• _AIM OF THE EXERCISE_
Filter the entries for the word "HbyA". Copy each line in which it occurs.

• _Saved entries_

--- START ---

(** ** Listing devices *)

(** C38. What a listing of block devices gives the exporter: one device for every object, in
    order, with its name, path, state and claim state - but with the mount points of all
    the objects before it as well, because the loop converts every object into the same
    variable and appends. *)
Theorem convertList_spec items i b :
  items !! i = Some b ->
  exists bd, kubernetes.convertBlockDeviceAPIListToBlockDeviceList items !! i = Some bd /\
    blockdevice.uuid_of bd = metav1.Name (apis.ObjectMeta b) /\ blockdevice.devpath bd = apis.Path (apis.Spec b) /\
    blockdevice.Status bd = blockdevice.MkStatusT (apis.State (apis.Status b)) (apis.ClaimState (apis.Status b)) /\
    blockdevice.MountPoint (blockdevice.FSInfo bd) =
      map (fun b => apis.Mountpoint (apis.FileSystem (apis.Spec b))) (take (S i) items).
Proof.
  unfold kubernetes.convertBlockDeviceAPIListToBlockDeviceList.
  assert (Hgen : forall bd0 i, items !! i = Some b ->
    exists bd, kubernetes.convertItems bd0 items !! i = Some bd /\
      blockdevice.uuid_of bd = metav1.Name (apis.ObjectMeta b) /\ blockdevice.devpath bd = apis.Path (apis.Spec b) /\
      blockdevice.Status bd = blockdevice.MkStatusT (apis.State (apis.Status b)) (apis.ClaimState (apis.Status b)) /\
      blockdevice.MountPoint (blockdevice.FSInfo bd) =
        (blockdevice.MountPoint (blockdevice.FSInfo bd0) ++
         map (fun b => apis.Mountpoint (apis.FileSystem (apis.Spec b))) (take (S i) items))%list); [|apply Hgen].
  induction items as [|a items IH]; intros bd0 j Hj; [done|]. destruct j as [|j].
  - injection Hj as ->. by eexists.
  - destruct (IH (kubernetes.convertBlockDeviceAPIToBlockDevice a bd0) j Hj) as (bd & ? & ? & ? & ? & Hm).
    exists bd. split_and!; [done..|]. rewrite Hm. cbn. by rewrite <-app_assoc.
Qed.

Definition mounted_items : list apis.BlockDevice :=
  map (fun m => (demo_item "bd" "/dev/sdb" "disk" "Active")
                  <| apis.Spec ::= fun s => s <| apis.FileSystem := apis.MkFileSystemInfo "ext4" m |> |>) ["/a"; "/b"].

Lemma convertList_spec_witness :
  exists bd, kubernetes.convertBlockDeviceAPIListToBlockDeviceList mounted_items !! 1%nat = Some bd /\
    blockdevice.MountPoint (blockdevice.FSInfo bd) = ["/a"; "/b"].
Proof.
  edestruct (convertList_spec mounted_items 1) as (bd & Hl & _ & _ & _ & Hm); [reflexivity|].
  exists bd. split; [exact Hl|exact Hm].
Defined.
(** A host that has a name and nothing else, and a virtual disk *)
Definition deaf_host : oracle unit := fun X e w =>
  match e in callE X return unit * X with
  | Hostname => (w, inr "node1")
  | e => (w, deaf _ e)
  end.
Definition demo_device : udevDevice :=
  MkUdevDevice 1 (fun k =>
    if decide (k = udev.UDEV_VENDOR) then "virt" else if decide (k = udev.UDEV_MODEL) then "WD"
    else if decide (k = udev.UDEV_DEVNAME) then "/dev/sdb" else "") "disk".

(** C24. The legacy name of a device is the same everywhere: the UUID that an add or
    remove event carries from udev is the one the handlers generate (generateLegacyUUID)
    from the device in that event, whatever sysfs says meanwhile.  It needs the
    hostname not to change between the two. *)
Theorem processUdevEvent_legacy {W} (o : oracle W) h up sp device action w w' msg :
  (forall w, o _ Hostname w = (w, h)) -> action <> EventTypeChange ->
  exec o (udevProbe.processUdevEvent up sp (MkUdevEvent device action)) w = (w', Returned msg) ->
  exists bd, Devices msg = [bd] /\ carries device bd /\
    exists b, exec o (generateLegacyUUID bd) w' = (w', Returned (blockdevice.uuid_of bd, b)).
Proof.
  intros Hh Ha Hrun. destruct (GetUid_exec o h device Hh) as (u & Hu & Hleg).
  unfold udevProbe.processUdevEvent in Hrun. rewrite exec_bind, Hu in Hrun. cbv zeta in Hrun.
  rewrite decide_False in Hrun by done.
  apply exec_bind_inv in Hrun as (w1 & bd & Hbd & Hrun).
  apply exec_call_inv in Hrun as (w2 & [] & _ & [= -> <-]).
  exists bd. split; [done|].
  assert (Hc : carries device bd /\ blockdevice.uuid_of bd = u).
  { revert Hbd. case_decide; [by intros [= _ <-]|]. intros Hx.
    eapply returns_exec in Hx; [|by apply (fillSysfs_carries device)]. by destruct Hx. }
  destruct Hc as [Hc <-]. split; [done|]. destruct (Hleg bd Hc) as [b Hb]. by exists b.
Qed.

Lemma processUdevEvent_legacy_witness :
  exists bd b, exec deaf_host (generateLegacyUUID bd) tt = (tt, Returned (blockdevice.uuid_of bd, b)) /\
    blockdevice.devpath bd = "/dev/sdb".
Proof.
  destruct (exec deaf_host (udevProbe.processUdevEvent "udev probe" "sysfs probe" (MkUdevEvent demo_device EventTypeAdd)) tt)
    as [[] [msg|m]] eqn:Hrun.
  - destruct (processUdevEvent_legacy deaf_host (inr "node1") "udev probe" "sysfs probe" demo_device EventTypeAdd
                tt tt msg) as (bd & _ & Hc & b & Hb); [done|done|done|].
    exists bd, b. split; [exact Hb|]. apply Hc.
  - assert (Hp : match snd (exec deaf_host (udevProbe.processUdevEvent "udev probe" "sysfs probe"
                   (MkUdevEvent demo_device EventTypeAdd)) tt) with Returned _ => true | Panicked _ => false end = true) by (vm_compute; reflexivity).
    by rewrite Hrun in Hp.
Defined.
Lemma st_ok_mono K K' st : evidence_le K K' -> st_ok K st -> st_ok K' st.
Proof. apply list_ok_mono. Qed.

Lemma ex_ok_mono K K' e : evidence_le K K' -> ex_ok K e -> ex_ok K' e.
Proof. intros Hle He b Hb. eapply derived_mono; eauto. Qed.

Lemma find_ok K P l : list_ok K l -> ex_ok K (of_find (findItem P 0 l)).
Proof.
  intros Hl b. destruct (findItem P 0 l) as [[i b']|] eqn:Hf; cbn; [|done].
  intros [= <-]. apply Hl. by eapply findItem_elem.
Qed.

Lemma FsUuid_ok K bd l : list_ok K l -> ex_ok K (getExistingBDWithFsUuid bd l).
Proof. intros. unfold getExistingBDWithFsUuid. case_decide; [done|by apply find_ok]. Qed.

Lemma PartitionUUID_ok K bd l : list_ok K l -> ex_ok K (getExistingBDWithPartitionUUID bd l).
Proof. intros. unfold getExistingBDWithPartitionUUID. case_decide; [done|by apply find_ok]. Qed.

Lemma hostname_safe K : wp_safe K hostname anything.
Proof. split; done. Qed.

Lemma generateUUID_safe K g bd : wp_safe K (generateUUID g bd) anything.
Proof.
  unfold generateUUID. apply wp_bind_any; [|done]. unfold uuidField.
  repeat case_match; done.
Qed.

Lemma generateLegacyUUID_safe K bd : wp_safe K (generateLegacyUUID bd) anything.
Proof.
  unfold generateLegacyUUID. by case_match.
Qed.

Lemma mergedInPlace_derived K new old : derived K old -> derived K (mergedInPlace new old).
Proof. intros (b0 & ?). by exists b0. Qed.

Lemma createOrUpdate_safe c K st annotation bd ex :
  st_ok K st -> ex_ok K ex ->
  wp_safe K (createOrUpdateWithAnnotation c st annotation bd ex) keeps.
Proof.
  intros Hst Hex. unfold createOrUpdateWithAnnotation.
  destruct (ToDevice c _) as [e|b] eqn:Hb; [done|].
  assert (Hi : bd_initial (set_annotations annotation b)) by (apply ToDevice_initial in Hb; done).
  destruct ex as [|i old|old]; (eapply wp_bind_any; [first
    [by apply CreateBlockDevice_safe
    |apply UpdateBlockDevice_safe; [done|intros ? [= <-]; by apply Hex]]|]).
  1, 3: intros K' e Hle; eapply st_ok_mono; eauto.
  intros K' e Hle b' Hb'. apply (derived_mono K); [done|].
  apply list_elem_of_lookup_1 in Hb' as [j Hj]. cbn in Hj.
  apply list_lookup_insert_Some in Hj as [(_ & <- & _)|[_ Hj]].
  - apply mergedInPlace_derived. by apply Hex.
  - apply Hst. by eapply list_elem_of_lookup_2.
Qed.

Lemma createIfNoHolders_safe c K st bd :
  st_ok K st -> wp_safe K (createBlockDeviceResourceIfNoHolders c st bd) keeps.
Proof.
  intros Hst. unfold createBlockDeviceResourceIfNoHolders. case_decide; [done|].
  apply createOrUpdate_safe; [done|]. by apply find_ok.
Qed.

Lemma handleUnmanaged_safe c K st bd :
  st_ok K st -> wp_safe K (handleUnmanagedDevices c st bd) keeps.
Proof.
  intros Hst. unfold handleUnmanagedDevices, deviceInUseByZFSLocalPV.
  repeat (case_match; try done);
    match goal with H : ToDevice _ _ = inr _ |- _ => apply ToDevice_initial in H end;
    (eapply wp_bind_any; [by apply CreateBlockDevice_safe|]);
    intros K' ? Hle; by eapply st_ok_mono.
Qed.

Lemma upgradeInUse_safe c byA push K st bd :
  st_ok K st -> (forall K l, list_ok K l -> ex_ok K (byA l)) ->
  (forall K st bd ex, st_ok K st -> ex_ok K ex -> wp_safe K (push st bd ex) keeps) ->
  wp_safe K (upgradeInUse c byA push st bd) keeps.
Proof.
  intros Hst HbyA Hpush. unfold upgradeInUse.
  eapply wp_bind_any; [apply generateUUID_safe|]. intros K1 u Hle1.
  assert (Hdone : forall K st bd ex, st_ok K st -> ex_ok K ex ->
    wp_safe K (bind (push st bd ex) (fun '(st, e) => Ret (st, match e with Some e => inl e | None => inr false end)))
      (keeps (A := res bool))).
  { intros. eapply wp_bind_mono; [by apply Hpush|]. intros K' [st' e] _ Hk. exact Hk. }
  apply (st_ok_mono _ _ _ Hle1) in Hst.
  destruct u as [u|]; [destruct (GetExistingBlockDeviceResource _ u) as [[i b]|]; [by case_decide|]|];
    (eapply wp_bind_any; [apply generateLegacyUUID_safe|]); intros K2 [lu virt] Hle2;
    apply (st_ok_mono _ _ _ Hle2) in Hst; pose proof (HbyA K2 _ Hst) as Hex;
    pose proof (find_ok K2 (fun item => bool_decide (lu = apis.bd_name item)) _ Hst) as Hf;
    match goal with |- context [existing_bd ?x] => assert (ex_ok K2 x); [|set (ex := x) in *] end.
  1, 3: by destruct (byA (bdAPIList st)).
  all: clearbody ex; destruct (existing_bd ex); [case_decide; [|case_match; [|done]]|];
    apply Hdone; done.
Qed.

Lemma upgradeBD_safe c K st bd : st_ok K st -> wp_safe K (upgradeBD c st bd) keeps.
Proof.
  intros Hst. unfold upgradeBD. repeat (case_match; try done); apply upgradeInUse_safe; try done.
  - intros. by apply FsUuid_ok.
  - intros. by apply createOrUpdate_safe.
  - intros. by apply PartitionUUID_ok.
  - intros. by apply createOrUpdate_safe.
Qed.

Lemma CreateSinglePartition_safe K d : wp_safe K (partition.CreateSinglePartition d) anything.
Proof.
  unfold partition.CreateSinglePartition, partition.applyPartitionTable.
  repeat first [done|apply wp_call; [done|intros ? _ _]|case_match].
Qed.

Lemma CreatePartitionTable_safe K d : wp_safe K (partition.CreatePartitionTable d) anything.
Proof.
  unfold partition.CreatePartitionTable.
  repeat first [done|apply wp_call; [done|intros ? _ _]|case_match].
Qed.

Lemma makeIdentifiable_safe c K bd : wp_safe K (makeIdentifiable c bd) anything.
Proof.
  unfold makeIdentifiable. case_match; [done|]. case_match.
  - eapply wp_bind_any; [apply CreatePartitionTable_safe|done].
  - apply CreateSinglePartition_safe.
Qed.

(** A resource fetched by name. *)
Lemma GetBlockDevice_safe c K name :
  wp_safe K (GetBlockDevice c name) (fun K' r => forall b, r = inr b -> derived K' b).
Proof.
  split; [done|]. intros x Hx b ->. apply derived_read; [cbn; left|]. by apply (Hx b).
Qed.

Lemma addNewPartition_safe c K st bd : st_ok K st -> wp_safe K (addNewPartition c st bd) keeps.
Proof.
  intros Hst. unfold addNewPartition. destruct (BDHierarchy st !! _) as [parent|]; [|done].
  eapply wp_bind_any; [apply generateUUID_safe|]. intros K1 u Hle1.
  apply (st_ok_mono _ _ _ Hle1) in Hst.
  destruct u as [u|]; [|by apply createIfNoHolders_safe].
  eapply wp_bind_mono; [apply GetBlockDevice_safe|]. intros K2 r Hle2 Hr.
  apply (st_ok_mono _ _ _ Hle2) in Hst.
  destruct r as [e|b]; [case_match; [by apply createIfNoHolders_safe|done]|].
  case_decide; [done|].
  eapply wp_bind_any; [apply DeactivateBlockDevice_safe; by apply Hr|]. intros K3 _ Hle3.
  apply (st_ok_mono _ _ _ Hle3) in Hst. apply createOrUpdate_safe; [done|by apply find_ok].
Qed.

Lemma addIdentified_safe c K st bd u : st_ok K st -> wp_safe K (addIdentified c st bd u) keeps.
Proof.
  intros Hst. unfold addIdentified.
  eapply wp_bind_mono; [apply GetBlockDevice_safe|]. intros K1 r Hle1 Hr.
  apply (st_ok_mono _ _ _ Hle1) in Hst.
  destruct r as [e|b].
  - repeat case_match; try done; [by apply addNewPartition_safe|by apply createIfNoHolders_safe].
  - case_decide; apply createOrUpdate_safe; [done| |done|by apply find_ok].
    intros b' [= <-]. by apply Hr.
Qed.

Lemma addBlockDevice_safe c K st bd : st_ok K st -> wp_safe K (addBlockDevice c st bd) keeps.
Proof.
  intros Hst. unfold addBlockDevice.
  eapply wp_bind_mono; [by apply handleUnmanaged_safe|]. intros K1 [st1 r] _ Hst1. cbn in Hst1.
  destruct r as [|[]]; [done| |done].
  destruct (isParentDeviceInUse st1 bd) as [|[]]; [done|done|].
  eapply wp_bind_mono; [by apply upgradeBD_safe|]. intros K2 [st2 r] _ Hst2. cbn in Hst2.
  destruct r as [|[]]; [done| |done].
  eapply wp_bind_any; [apply generateUUID_safe|]. intros K3 u Hle3.
  apply (st_ok_mono _ _ _ Hle3) in Hst2.
  destruct u as [u|]; [by apply addIdentified_safe|].
  eapply wp_bind_any; [apply makeIdentifiable_safe|]. intros K4 e Hle4. by eapply st_ok_mono.
Qed.

Lemma remove_ok K st bd st' ok :
  removeBlockDeviceFromHierarchyCache st bd = (st', ok) -> st_ok K st -> st_ok K st'.
Proof. unfold removeBlockDeviceFromHierarchyCache. case_match; by intros [= <- _]. Qed.

(** Deactivating an item of the list. *)
Lemma deactivate_safe K (st : PState) b :
  st_ok K st -> derived K b ->
  wp_safe K (bind (DeactivateBlockDevice b) (fun _ => Ret st)) st_ok.
Proof.
  intros Hst Hb. eapply wp_bind_any; [by apply DeactivateBlockDevice_safe|].
  intros K' _ Hle. by eapply st_ok_mono.
Qed.

Lemma deleteBlockDevice_safe c K st bd : st_ok K st -> wp_safe K (deleteBlockDevice c st bd) st_ok.
Proof.
  intros Hst. unfold deleteBlockDevice.
  destruct (removeBlockDeviceFromHierarchyCache st bd) as [st' ok] eqn:Hr.
  eapply remove_ok in Hst; [|exact Hr]. destruct ok; [|done].
  eapply wp_bind_any; [apply generateUUID_safe|]. intros K1 u Hle1.
  apply (st_ok_mono _ _ _ Hle1) in Hst.
  pose proof (FsUuid_ok K1 bd _ Hst) as Hfs. pose proof (PartitionUUID_ok K1 bd _ Hst) as Hpt.
  assert (Hget : forall K v i b, st_ok K st' -> GetExistingBlockDeviceResource (bdAPIList st') v = Some (i, b) -> derived K b).
  { intros K' v i b Hs Hf. apply Hs. by eapply findItem_elem. }
  repeat (case_match; try done); try (apply deactivate_safe; eauto; done);
    (eapply wp_bind_any; [apply generateLegacyUUID_safe|]); intros K2 [lu virt] Hle2;
    apply (st_ok_mono _ _ _ Hle2) in Hst; repeat (case_match; try done); apply deactivate_safe; eauto.
Qed.

(** *** Probes and filters

    A controller whose probes and filters follow the protocol themselves; the ones of
    the daemon make no write at all. *)
Class QuietController (c : Controller) : Prop := {
  probe_safe p bd K : p ∈ Probes c -> wp_safe K (Fill p bd) anything;
  include_safe f bd K : f ∈ Filters c -> wp_safe K (Include f bd) anything;
  exclude_safe f bd K : f ∈ Filters c -> wp_safe K (Exclude f bd) anything
}.

Section Quiet.
Context (c : Controller) `{!QuietController c}.

Lemma FillBlockDeviceDetails_safe K bd req : wp_safe K (FillBlockDeviceDetails c bd req) anything.
Proof.
  apply (wp_for_each (ndm_protocol true) anything); [|done].
  intros K' bd' p Hp _. apply probe_safe. unfold ListProbe in Hp.
  rewrite listProbe_filter in Hp. by apply list_elem_of_filter in Hp as [_ ?].
Qed.

Lemma ApplyFilter_safe K bd : wp_safe K (ApplyFilter c bd) anything.
Proof.
  unfold ApplyFilter, ListFilter.
  assert (Hl : forall f, f ∈ listFilter (Filters c) -> f ∈ Filters c) by (intros; by apply listFilter_sub).
  revert K. induction (listFilter (Filters c)) as [|f l IH]; intros K; [done|].
  cbn [applyFilters]. eapply wp_bind_any.
  - unfold ApplyFilter1. eapply wp_bind_any; [apply include_safe; apply Hl; left|].
    intros K' [] _; [|done]. apply exclude_safe, Hl. left.
  - intros K' [] _; [|done]. apply IH. intros g Hg. apply Hl. by right.
Qed.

--- END ---

• _SOLUTION TO THIS EXERCISE_
  intros Hst HbyA Hpush. unfold upgradeInUse.
    apply (st_ok_mono _ _ _ Hle2) in Hst; pose proof (HbyA K2 _ Hst) as Hex;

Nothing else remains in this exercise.